** Exercise materials follows **
(* ===== verification/Smp.v ===== *)
(** The Security Manager ([subsys/bluetooth/host/smp.c]) in the peripheral's role,
    legacy pairing and Secure Connections, with the parts of [host/hci_core.c] and
    [host/conn.c] it works with: encryption changes, requests of the controller for a
    key, the ECC commands, security levels.

    One connection and one SMP context, as [CONFIG_BT_MAX_CONN] is 1.  Buffers may run
    out: whether an allocation succeeds comes from a list, and succeeds behind its end.
    The calls of the application and the PDUs in both directions are logged.  Not
    modelled: the central's role, BR/EDR, privacy, signing, fixed passkeys, the
    creation of out-of-band data, and the semaphore that is given with the public key. *)
From Stdlib Require Import ZArith Lia Bool.
From stdpp Require Import base numbers list gmap strings.
From S2P Require Import Prelude ByteOrder Uuid Gatt SettingsKeys Settings Keys Crypto.
Open Scope Z_scope.

(** ** Constants *)

Definition BT_SMP_ERR_PASSKEY_ENTRY_FAILED : Z := 0x01.
Definition BT_SMP_ERR_OOB_NOT_AVAIL : Z := 0x02.
Definition BT_SMP_ERR_AUTH_REQUIREMENTS : Z := 0x03.
Definition BT_SMP_ERR_CONFIRM_FAILED : Z := 0x04.
Definition BT_SMP_ERR_PAIRING_NOTSUPP : Z := 0x05.
Definition BT_SMP_ERR_ENC_KEY_SIZE : Z := 0x06.
Definition BT_SMP_ERR_CMD_NOTSUPP : Z := 0x07.
Definition BT_SMP_ERR_UNSPECIFIED : Z := 0x08.
Definition BT_SMP_ERR_REPEATED_ATTEMPTS : Z := 0x09.
Definition BT_SMP_ERR_INVALID_PARAMS : Z := 0x0a.
Definition BT_SMP_ERR_DHKEY_CHECK_FAILED : Z := 0x0b.
Definition BT_SMP_ERR_NUMERIC_COMP_FAILED : Z := 0x0c.
Definition BT_SMP_ERR_BREDR_PAIRING_IN_PROGRESS : Z := 0x0d.
Definition BT_SMP_ERR_CROSS_TRANSP_NOT_ALLOWED : Z := 0x0e.
Definition BT_SMP_IO_DISPLAY_ONLY : Z := 0x00.
Definition BT_SMP_IO_DISPLAY_YESNO : Z := 0x01.
Definition BT_SMP_IO_KEYBOARD_ONLY : Z := 0x02.
Definition BT_SMP_IO_NO_INPUT_OUTPUT : Z := 0x03.
Definition BT_SMP_IO_KEYBOARD_DISPLAY : Z := 0x04.
Definition BT_SMP_OOB_DATA_MASK : Z := 0x01.
Definition BT_SMP_OOB_NOT_PRESENT : Z := 0x00.
Definition BT_SMP_OOB_PRESENT : Z := 0x01.
Definition BT_SMP_MIN_ENC_KEY_SIZE : Z := 7.
Definition BT_SMP_MAX_ENC_KEY_SIZE : Z := 16.
Definition BT_SMP_DIST_ENC_KEY : Z := 0x01.
Definition BT_SMP_DIST_ID_KEY : Z := 0x02.
Definition BT_SMP_DIST_SIGN : Z := 0x04.
Definition BT_SMP_DIST_LINK_KEY : Z := 0x08.
Definition BT_SMP_AUTH_BONDING : Z := 0x01.
Definition BT_SMP_AUTH_MITM : Z := 0x04.
Definition BT_SMP_AUTH_SC : Z := 0x08.
Definition BT_SMP_AUTH_CT2 : Z := 0x20.
Definition BT_SMP_CMD_PAIRING_REQ : Z := 0x01.
Definition BT_SMP_CMD_PAIRING_RSP : Z := 0x02.
Definition BT_SMP_CMD_PAIRING_CONFIRM : Z := 0x03.
Definition BT_SMP_CMD_PAIRING_RANDOM : Z := 0x04.
Definition BT_SMP_CMD_PAIRING_FAIL : Z := 0x05.
Definition BT_SMP_CMD_ENCRYPT_INFO : Z := 0x06.
Definition BT_SMP_CMD_MASTER_IDENT : Z := 0x07.
Definition BT_SMP_CMD_IDENT_INFO : Z := 0x08.
Definition BT_SMP_CMD_IDENT_ADDR_INFO : Z := 0x09.
Definition BT_SMP_CMD_SIGNING_INFO : Z := 0x0a.
Definition BT_SMP_CMD_SECURITY_REQUEST : Z := 0x0b.
Definition BT_SMP_CMD_PUBLIC_KEY : Z := 0x0c.
Definition BT_SMP_DHKEY_CHECK : Z := 0x0d.

(** [SIGN_DIST], [ID_DIST] and [LINK_DIST] are 0 in this configuration. *)
Definition RECV_KEYS : Z := BT_SMP_DIST_ENC_KEY .| BT_SMP_DIST_ID_KEY.
Definition SEND_KEYS : Z := BT_SMP_DIST_ENC_KEY.
Definition RECV_KEYS_SC : Z := Z.ldiff RECV_KEYS BT_SMP_DIST_ENC_KEY.
Definition SEND_KEYS_SC : Z := Z.ldiff SEND_KEYS BT_SMP_DIST_ENC_KEY.
Definition BT_SMP_AUTH_MASK : Z := 0x07.
Definition BT_SMP_AUTH_MASK_SC : Z := 0x0f.
Definition BT_SMP_AUTH_DEFAULT : Z := BT_SMP_AUTH_BONDING .| BT_SMP_AUTH_SC.

(** [enum bt_security_err] and [hci_err.h]. *)
Definition BT_SECURITY_ERR_SUCCESS : Z := 0.
Definition BT_SECURITY_ERR_AUTH_FAIL : Z := 1.
Definition BT_SECURITY_ERR_PIN_OR_KEY_MISSING : Z := 2.
Definition BT_SECURITY_ERR_OOB_NOT_AVAILABLE : Z := 3.
Definition BT_SECURITY_ERR_AUTH_REQUIREMENT : Z := 4.
Definition BT_SECURITY_ERR_PAIR_NOT_SUPPORTED : Z := 5.
Definition BT_SECURITY_ERR_PAIR_NOT_ALLOWED : Z := 6.
Definition BT_SECURITY_ERR_INVALID_PARAM : Z := 7.
Definition BT_SECURITY_ERR_UNSPECIFIED : Z := 8.
Definition BT_HCI_ERR_AUTH_FAIL : Z := 0x05.
Definition BT_HCI_ERR_PIN_OR_KEY_MISSING : Z := 0x06.

Inductive pairing_method :=
  | JUST_WORKS | PASSKEY_INPUT | PASSKEY_DISPLAY | PASSKEY_CONFIRM | PASSKEY_ROLE | LE_SC_OOB | LEGACY_OOB.

#[export] Instance pairing_method_eq_dec : EqDecision pairing_method.
Proof. solve_decision. Defined.

Definition SMP_FLAG_CFM_DELAYED : Z := 0.
Definition SMP_FLAG_ENC_PENDING : Z := 1.
Definition SMP_FLAG_KEYS_DISTR : Z := 2.
Definition SMP_FLAG_PAIRING : Z := 3.
Definition SMP_FLAG_TIMEOUT : Z := 4.
Definition SMP_FLAG_SC : Z := 5.
Definition SMP_FLAG_PKEY_SEND : Z := 6.
Definition SMP_FLAG_DHKEY_PENDING : Z := 7.
Definition SMP_FLAG_DHKEY_SEND : Z := 8.
Definition SMP_FLAG_USER : Z := 9.
Definition SMP_FLAG_DISPLAY : Z := 10.
Definition SMP_FLAG_OOB_PENDING : Z := 11.
Definition SMP_FLAG_BOND : Z := 12.
Definition SMP_FLAG_SC_DEBUG_KEY : Z := 13.
Definition SMP_FLAG_SEC_REQ : Z := 14.
Definition SMP_FLAG_DHCHECK_WAIT : Z := 15.
Definition SMP_FLAG_DERIVE_LK : Z := 16.
Definition SMP_FLAG_CT2 : Z := 19.

(** ** State *)

Record bt_le_oob_sc_data := mk_oob { oob_r : list Z; oob_c : list Z }.

(** [struct bt_smp] without its channel; [smp_work]: the timer runs. *)
Record bt_smp := mk_smp {
  allowed_cmds : Z; flags : Z; method : pairing_method; preq : list Z; prsp : list Z; pcnf : list Z;
  prnd : list Z; rrnd : list Z; tk : list Z; pkey : list Z; dhkey : list Z; smp_e : list Z; mackey : list Z;
  passkey : Z; passkey_round : Z; oobd_local : option bt_le_oob_sc_data;
  oobd_remote : option bt_le_oob_sc_data; local_dist : Z; remote_dist : Z; smp_work : bool }.

(** What is used of [struct bt_conn]; [le_keys] is an index into the pool. *)
Record le_conn := mk_le_conn {
  le_id : Z; le_dst : bt_addr_le_t; init_addr : bt_addr_le_t; resp_addr : bt_addr_le_t; sec_level : Z;
  required_sec_level : Z; encrypt : Z; le_keys : option nat; force_pair : bool }.

(** Which callbacks [bt_auth] has. *)
Record bt_conn_auth_cb := mk_auth {
  passkey_display : bool; passkey_entry : bool; passkey_confirm : bool; oob_data_request : bool; auth_cancel : bool;
  pairing_confirm : bool; pairing_complete : bool; pairing_failed : bool }.

(** The ECC part of [bt_dev]: [BT_DEV_PUB_KEY_BUSY], the key if [BT_DEV_HAS_PUB_KEY] is
    set, and whether callbacks for the public key and the shared key are registered. *)
Record bt_ecc := mk_ecc { pub_key_busy : bool; pub_key : option (list Z); pub_key_cb : bool; dh_key_cb : bool }.

(** Calls of the application. *)
Inductive upcall :=
  | Passkey_display (passkey : Z) | Passkey_entry | Passkey_confirm (passkey : Z) | Oob_data_request (sc : bool) (config : Z)
  | Cancel | Pairing_confirm | Pairing_complete (bonded : bool) | Pairing_failed (err : Z)
  | Security_changed (level err : Z) | Identity_resolved.
Inductive item := Rx (pdu : list Z) | Tx (pdu : list Z) | Up (u : upcall).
** End of Exercise materials **
| Task requirements |
Transcribe the records from their first line. Stop after the line with "Definition BT_SMP_ERR_PASSKEY_ENTRY_FAILED : Z", including it.

| Answer area |
(* ===== verification/Smp.v ===== *)
(** The Security Manager ([subsys/bluetooth/host/smp.c]) in the peripheral's role,
    legacy pairing and Secure Connections, with the parts of [host/hci_core.c] and
    [host/conn.c] it works with: encryption changes, requests of the controller for a
    key, the ECC commands, security levels.

    One connection and one SMP context, as [CONFIG_BT_MAX_CONN] is 1.  Buffers may run
    out: whether an allocation succeeds comes from a list, and succeeds behind its end.
    The calls of the application and the PDUs in both directions are logged.  Not
    modelled: the central's role, BR/EDR, privacy, signing, fixed passkeys, the
    creation of out-of-band data, and the semaphore that is given with the public key. *)
From Stdlib Require Import ZArith Lia Bool.
From stdpp Require Import base numbers list gmap strings.
From S2P Require Import Prelude ByteOrder Uuid Gatt SettingsKeys Settings Keys Crypto.
Open Scope Z_scope.

(** ** Constants *)

Definition BT_SMP_ERR_PASSKEY_ENTRY_FAILED : Z := 0x01.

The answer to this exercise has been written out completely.